Wednesday 20 March 2013

The Story of Yi, Part 1.



This story was ignored by the people whose jobs it was to notice.

Yi was three years old when she took a blow to the face – the belt buckle was sharp, hard, and brought down with such viciousness that the resulting bruise would never fade. The blood vessels had been burst, damaged beyond repair, and her vision through her right eye was never quite the same.

Had she not been living in a one-bedroom apartment with a brother and sister – which one was her biological parent, she would never find out – perhaps someone would have taken her into custody. Her aunt, or mother, was primarily charged with her care, and the resentment was prominent in her treatment of the child.

It was tense, and Yi learned to take in the atmosphere before she even learned to read or right. A drug deal that had gone south meant that a flogging was unavoidable; her father, or uncle, favoured fists and open-handed smacks, while the woman liked to have something in hand that could cut Yi’s child-soft flesh.

She had to sleep on the living room couch, and her clothes were heaped in a corner. She had to be quick, when dressing herself; there was no privacy, and the doors were very rarely locked, for business reasons. People sometimes walked right in when she was half-undressed, hardly announcing their presence, and Yi would inadvertently alert every apartment down the hall that they had visitors with a surprised shriek.

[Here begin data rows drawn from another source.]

(** C2, as the code has it.  With two active months or more, the trend
    compares the savings rate of the most recent active month with that of
    the first of the last three active months: two positions back, or the
    older one when there are only two. *)
Theorem getPredictions_trend :
  (2 <= length active)%nat ->
  trend (getPredictions now incomes expenses_)
  = classify
      (savingsRate (nth (length active - 1) active zero_aggregate)
       - savingsRate (nth (length active - 3) active zero_aggregate)).
Proof.
  intros Hmany. unfold getPredictions.
  destruct (Nat.ltb_spec (length active) 2) as [Hfew | _]; [lia |].
  cbv zeta. cbn [trend].
  destruct (slice_last3_ends active zero_aggregate Hmany)
    as (-> & -> & ->).
  reflexivity.
Qed.

(** Up to three active months the first of the last three is the oldest,
    and the wording of the specification gives the same trend. *)
Lemma getPredictions_trend_short :
  (2 <= length active <= 3)%nat ->
  trend (getPredictions now incomes expenses_) = Spec.trend_three_back active.
Proof.
  intros [Hmany Hshort]. unfold getPredictions, Spec.trend_three_back.
  destruct (Nat.ltb_spec (length active) 2) as [Hfew | _]; [lia |].
  cbv zeta. cbn [trend].
  destruct (slice_last3_ends active zero_aggregate Hmany)
    as (-> & -> & ->).
  replace (length active - 3)%nat with 0%nat by lia.
  replace (length active - 1 - 3)%nat with 0%nat by lia.
  reflexivity.
Qed.

End Predictions.

Lemma getPredictions_degenerate_witness :
  (length (filter Analytics.is_active
             (Analytics.getMonthlyAggregates Sample.now
                [Sample.salary 5 100] [])) < 2)%nat
  /\ Analytics.getPredictions Sample.now [Sample.salary 5 100] []
     = {| Analytics.nextMonthIncome := 0;
          Analytics.nextMonthExpense := 0;
          Analytics.nextMonthSavingsRate := 0;
          Analytics.threeMonthProjection := [];
          Analytics.trend := Analytics.stable |}.
Proof.
  assert (Hfew : (length (filter Analytics.is_active
                            (Analytics.getMonthlyAggregates Sample.now
                               [Sample.salary 5 100] [])) < 2)%nat)
    by (vm_compute; lia).
  split; [exact Hfew |].
  exact (getPredictions_degenerate Sample.now [Sample.salary 5 100] [] Hfew).
Defined.

(** ** Insights *)

Section InsightProperties.
Context {rt : Runtime}.
Import Insights.

(** The short-circuit: when the incomes and the expenses both add up to
    zero, the only insight is the welcome message. *)
Lemma generateInsights_short_circuit (now : Date) (incomes : list Income)
    (expenses_ : list Expense) :
  fold_left (fun s i => s + i_amount i) incomes 0 == 0 ->
  fold_left (fun s e => s + e_amount e) expenses_ 0 == 0 ->
  generateInsights now incomes expenses_
  = push info "Welcome! Start by adding your income and expenses to unlock 100+ personalized financial insights.".
Proof.
  intros Hinc Hexp. unfold generateInsights. cbv zeta.
  apply Qeqb_eq in Hinc, Hexp. rewrite Hinc, Hexp. reflexivity.
Qed.

(** Otherwise the three general tips close the list. *)
Lemma generateInsights_tips (now : Date) (incomes : list Income)
    (expenses_ : list Expense) :
  ~ (fold_left (fun s i => s + i_amount i) incomes 0 == 0
     /\ fold_left (fun s e => s + e_amount e) expenses_ 0 == 0) ->
  exists rules, generateInsights now incomes expenses_ = rules ++ general_tips.
Proof.
  intros Hsome. unfold generateInsights. cbv zeta.
  destruct (Qeqb _ 0 && Qeqb _ 0) eqn:Hzero.
  - exfalso. apply Hsome. apply andb_true_iff in Hzero.
    destruct Hzero as [Hinc Hexp]. split; apply Qeqb_eq; assumption.
  - rewrite !app_assoc. eexists. reflexivity.
Qed.

(** C7. Without records the engine returns the welcome message, of
    severity info, and nothing else. *)
Theorem generateInsights_no_records (now : Date) :
  generateInsights now [] []
  = [ {| type := info;
         message := "Welcome! Start by adding your income and expenses to unlock 100+ personalized financial insights." |} ].
Proof.
  reflexivity.
Qed.

End InsightProperties.

(** ** Sorting *)

Lemma total_of_perm {X : Type} (f : X -> Q) (l1 l2 : list X) :
  Permutation l1 l2 -> total_of f l1 == total_of f l2.
Proof.
  induction 1 as [| x l1 l2 _ IH | x y l | l1 l2 l3 _ IH12 _ IH23]; simpl;
    lra.
Qed.

Section SortFacts.
Context {X : Type} (before : X -> X -> bool) (R : X -> X -> Prop).
Hypothesis before_true : forall x y, before x y = true -> R x y.
Hypothesis before_false : forall x y, before x y = false -> R y x.
Hypothesis R_trans : forall x y z, R x y -> R y z -> R x z.

Lemma sort_insert_perm (x : X) (l : list X) :
  Permutation (x :: l) (sort_insert before x l).
Proof.
  induction l as [| y l IH]; simpl.
  - apply Permutation_refl.
  - destruct (before x y).
    + apply Permutation_refl.
    + eapply perm_trans; [apply perm_swap |]. apply perm_skip, IH.
Qed.

Lemma stable_sort_perm (l : list X) : Permutation l (stable_sort before l).
Proof.
  induction l as [| x l IH]; simpl.
  - apply perm_nil.
  - eapply perm_trans; [apply perm_skip, IH |]. apply sort_insert_perm.
Qed.

Lemma sort_insert_sorted (x : X) (l : list X) :
  StronglySorted R l -> StronglySorted R (sort_insert before x l).
Proof.
  induction l as [| y l IH]; simpl; intros Hs.
  - repeat constructor.
  - inversion Hs as [| ? ? Hl Hy]; subst.
    destruct (before x y) eqn:E.
    + constructor; [exact Hs |]. constructor.
      * apply before_true, E.
      * eapply Forall_impl; [| exact Hy]. intros z Hz.
        eapply R_trans; [apply before_true, E | exact Hz].
    + constructor; [apply IH, Hl |].
      eapply Permutation_Forall; [apply sort_insert_perm |].
      constructor; [apply before_false, E | exact Hy].
Qed.

Lemma stable_sort_sorted (l : list X) : StronglySorted R (stable_sort before l).
Proof.
  induction l as [| x l IH]; simpl.
  - constructor.
  - apply sort_insert_sorted, IH.
Qed.

End SortFacts.

(** ** Sums over maps *)

Section JsMapSums.
Context {K V : Type} (eqb : K -> K -> bool) (tot : V -> Q).

Lemma total_modify (k : K) (f : V -> V) (x : Q) (m : JsMap K V) :
  (forall v, tot (f v) == tot v + x) ->
  map_has eqb k m = true ->
  total_of (fun kv => tot (snd kv)) (map_modify eqb k f m)
  == total_of (fun kv => tot (snd kv)) m + x.
Proof.
  intros Hf. unfold map_has.
  induction m as [| [k' v] m IH]; simpl; [discriminate |].
  destruct (eqb k k'); simpl; intros Hhas.
  - rewrite Hf. lra.
  - rewrite IH by exact Hhas. lra.
Qed.

(** [if (!m.has(k)) m.set(k, v)] leaves [k] present, and adds [tot v] to
    the sum when it adds an entry. *)
Lemma ensure_has (k : K) (v : V) (m : JsMap K V) :
  eqb k k = true ->
  map_has eqb k
    (if negb (map_has eqb k m) then map_set eqb k v m else m) = true.
Proof.
  intros Hrefl. destruct (map_has eqb k m) eqn:Hhas; simpl; [exact Hhas |].
  unfold map_has in *.
  destruct (map_get eqb k m) eqn:Hget; [discriminate |].
  rewrite map_set_fresh by exact Hget. clear Hhas.
  induction m as [| [k' v'] m IH]; simpl in *.
  - rewrite Hrefl. reflexivity.
  - destruct (eqb k k'); [reflexivity | auto].
Qed.

Lemma ensure_total (k : K) (v : V) (m : JsMap K V) :
  tot v == 0 ->
  total_of (fun kv => tot (snd kv))
    (if negb (map_has eqb k m) then map_set eqb k v m else m)
  == total_of (fun kv => tot (snd kv)) m.
Proof.
  intros Hv. destruct (map_has eqb k m) eqn:Hhas; simpl; [reflexivity |].
  unfold map_has in Hhas.
  destruct (map_get eqb k m) eqn:Hget; [discriminate |].
  rewrite map_set_fresh by exact Hget.
  rewrite total_of_app. simpl. lra.
Qed.

End JsMapSums.

(** ** Category analysis *)

Section Categories.
Import Analytics.

(** Grouping keeps every amount: the totals of the categories add up to
    the amounts of the expenses. *)
Lemma group_by_category_total (expenses_ : list Expense) :
  total_of (fun kv => total (snd kv)) (group_by_category expenses_)
  == total_of e_amount expenses_.
Proof.
  unfold group_by_category.
  enough (Hgen : forall m,
             total_of (fun kv => total (snd kv))
               (fold_left
                  (fun catMap e =>
                     map_modify String.eqb (e_category e)
                       (add_to_category (e_amount e)
                          (getMonthLabel (e_date e)))
                       (if negb (map_has String.eqb (e_category e) catMap)
                        then map_set String.eqb (e_category e)
                               {| category := e_category e; total := 0;
                                  percentage := 0; monthlyBreakdown := [];
                                  growth := 0 |} catMap
                        else catMap))
                  expenses_ m)
             == total_of (fun kv => total (snd kv)) m
                + total_of e_amount expenses_).
  { rewrite Hgen. simpl. lra. }
  induction expenses_ as [| e es IH]; intros m; simpl.
  - lra.
  - rewrite IH.
    rewrite (total_modify String.eqb total _ _ (e_amount e)).
    + rewrite (ensure_total String.eqb total) by reflexivity. lra.
    + intros v. reflexivity.
    + apply ensure_has, String.eqb_refl.
Qed.

Variables (now : Date) (expenses_ : list Expense).

Local Abbreviation totalAll :=
  (fold_left (fun s e => s + e_amount e) expenses_ 0).
Local Abbreviation categories := (getCategorySummaries now expenses_).

(** The summaries are the grouped categories, each with its percentage and
    growth filled in, in sorted order. *)
Lemma getCategorySummaries_perm :
  exists thisMonth lastMonth,
    Permutation
      (map (fun kv => calc_percentage totalAll thisMonth lastMonth (snd kv))
         (group_by_category expenses_))
      categories.
Proof.
  unfold getCategorySummaries, map_values. rewrite map_map. cbn [snd].
  do 2 eexists. apply stable_sort_perm.
Qed.

Lemma getCategorySummaries_sorted :
  StronglySorted (fun a b => total b <= total a) categories.
Proof.
  unfold getCategorySummaries.
  apply (stable_sort_sorted by_total_desc).
  - intros x y Hxy. apply Qleb_le. exact Hxy.
  - intros x y Hxy. apply Qleb_gt in Hxy. lra.
  - intros x y z Hxy Hyz. lra.
Qed.

Lemma getCategorySummaries_percentage :
  Forall (fun c =>
            percentage c
            = if Qgtb totalAll 0 then total c / totalAll * 100 else 0)
         categories.
Proof.
  destruct getCategorySummaries_perm as (tm & lm & Hperm).
  eapply Permutation_Forall; [exact Hperm |].
  apply Forall_map, Forall_forall. intros kv _. reflexivity.
Qed.

Lemma getCategorySummaries_total :
  total_of total categories == totalAll.
Proof.
  destruct getCategorySummaries_perm as (tm & lm & Hperm).
  rewrite <- (total_of_perm total _ _ Hperm).
  rewrite total_of_map. cbn [calc_percentage total].
  rewrite group_by_category_total, reduce_total. lra.
Qed.

(** C5. When the expenses add up to a positive total, the percentages of
    the categories add up to 100, and the categories come in descending
    order of total. *)
Theorem getCategorySummaries_spec :
  expenses_ <> [] ->
  0 < totalAll ->
  Qsum (map percentage categories) == 100
  /\ StronglySorted (fun a b => total b <= total a) categories.
Proof.
  intros _ Hpos. split; [| apply getCategorySummaries_sorted].
  rewrite Qsum_total, total_of_map.
  rewrite (total_of_ext _ (fun c => total c * (100 / totalAll))).
  - rewrite total_of_scale, getCategorySummaries_total. field. lra.
  - eapply Forall_impl; [| apply getCategorySummaries_percentage].
    intros c ->. apply Qgtb_gt in Hpos. rewrite Hpos. field. 
    apply Qgtb_gt in Hpos. lra.
Qed.

(** The largest category has a non-negative percentage, whatever the signs
    of the amounts. *)
Lemma getCategorySummaries_head :
  match hd_error categories with
  | Some c => 0 <= percentage c
  | None => True
  end.
Proof.
  pose proof getCategorySummaries_sorted as Hsorted.
  pose proof getCategorySummaries_percentage as Hpct.
  pose proof getCategorySummaries_total as Htotal.
  destruct categories as [| c rest]; simpl; [exact I |].
  inversion Hpct as [| ? ? Hc _]; subst. rewrite Hc.
  case_cmp; [| lra].
  inversion Hsorted as [| ? ? _ Hmax]; subst.
  assert (Hc0 : 0 <= total c).
  { destruct (Qlt_le_dec (total c) 0) as [Hneg | Hok]; [| exact Hok].
    exfalso.
    assert (Hle : total_of total rest <= 0).
    { clear -Hmax Hneg. induction Hmax as [| x l Hx _ IH]; simpl; lra. }
    simpl in Htotal. lra. }
  apply Qmult_le_0_compat; [| lra].
  apply Qle_shift_div_l; [exact E |].
  rewrite Qmult_0_l. exact Hc0.
Qed.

The two adults didn’t bring in much income, and had they cared, they would have found out that Yi could have been enrolled in school for free. As it was, they took it upon themselves to teach her the skills they decided were most valuable.

She knew her math well. Monetary values were important; milligrams to grams, and the delicate chemical balance of those measurements, were important too. Yi’s reading came along more slowly; she only really needed to recognize the basic characters that formed client names.

Once she was old enough – the adults decided that age was ten years old – they included other aspects to her home-schooling. Where the tendons on a human body are, and where they can be slashed to incapacitate. How deeply to cut, to keep someone from bleeding out. A dead man couldn’t pay, the man cautioned. A living one could go to the police, the woman warned.

That would incite screaming matches between the two, but on a few things, they agreed. The police were not there to serve and protect. They would not protect Yi; the law was a selfish construct, and ‘right’ and ‘wrong’ fell firmly within shades of grey that the selfish brutes of the police force refused to understand. They were small-minded, sometimes cruel.

Right meant protecting family from jail. Family meant love, no matter how they screamed, how they hit her…

And love was always right. Survival was always right.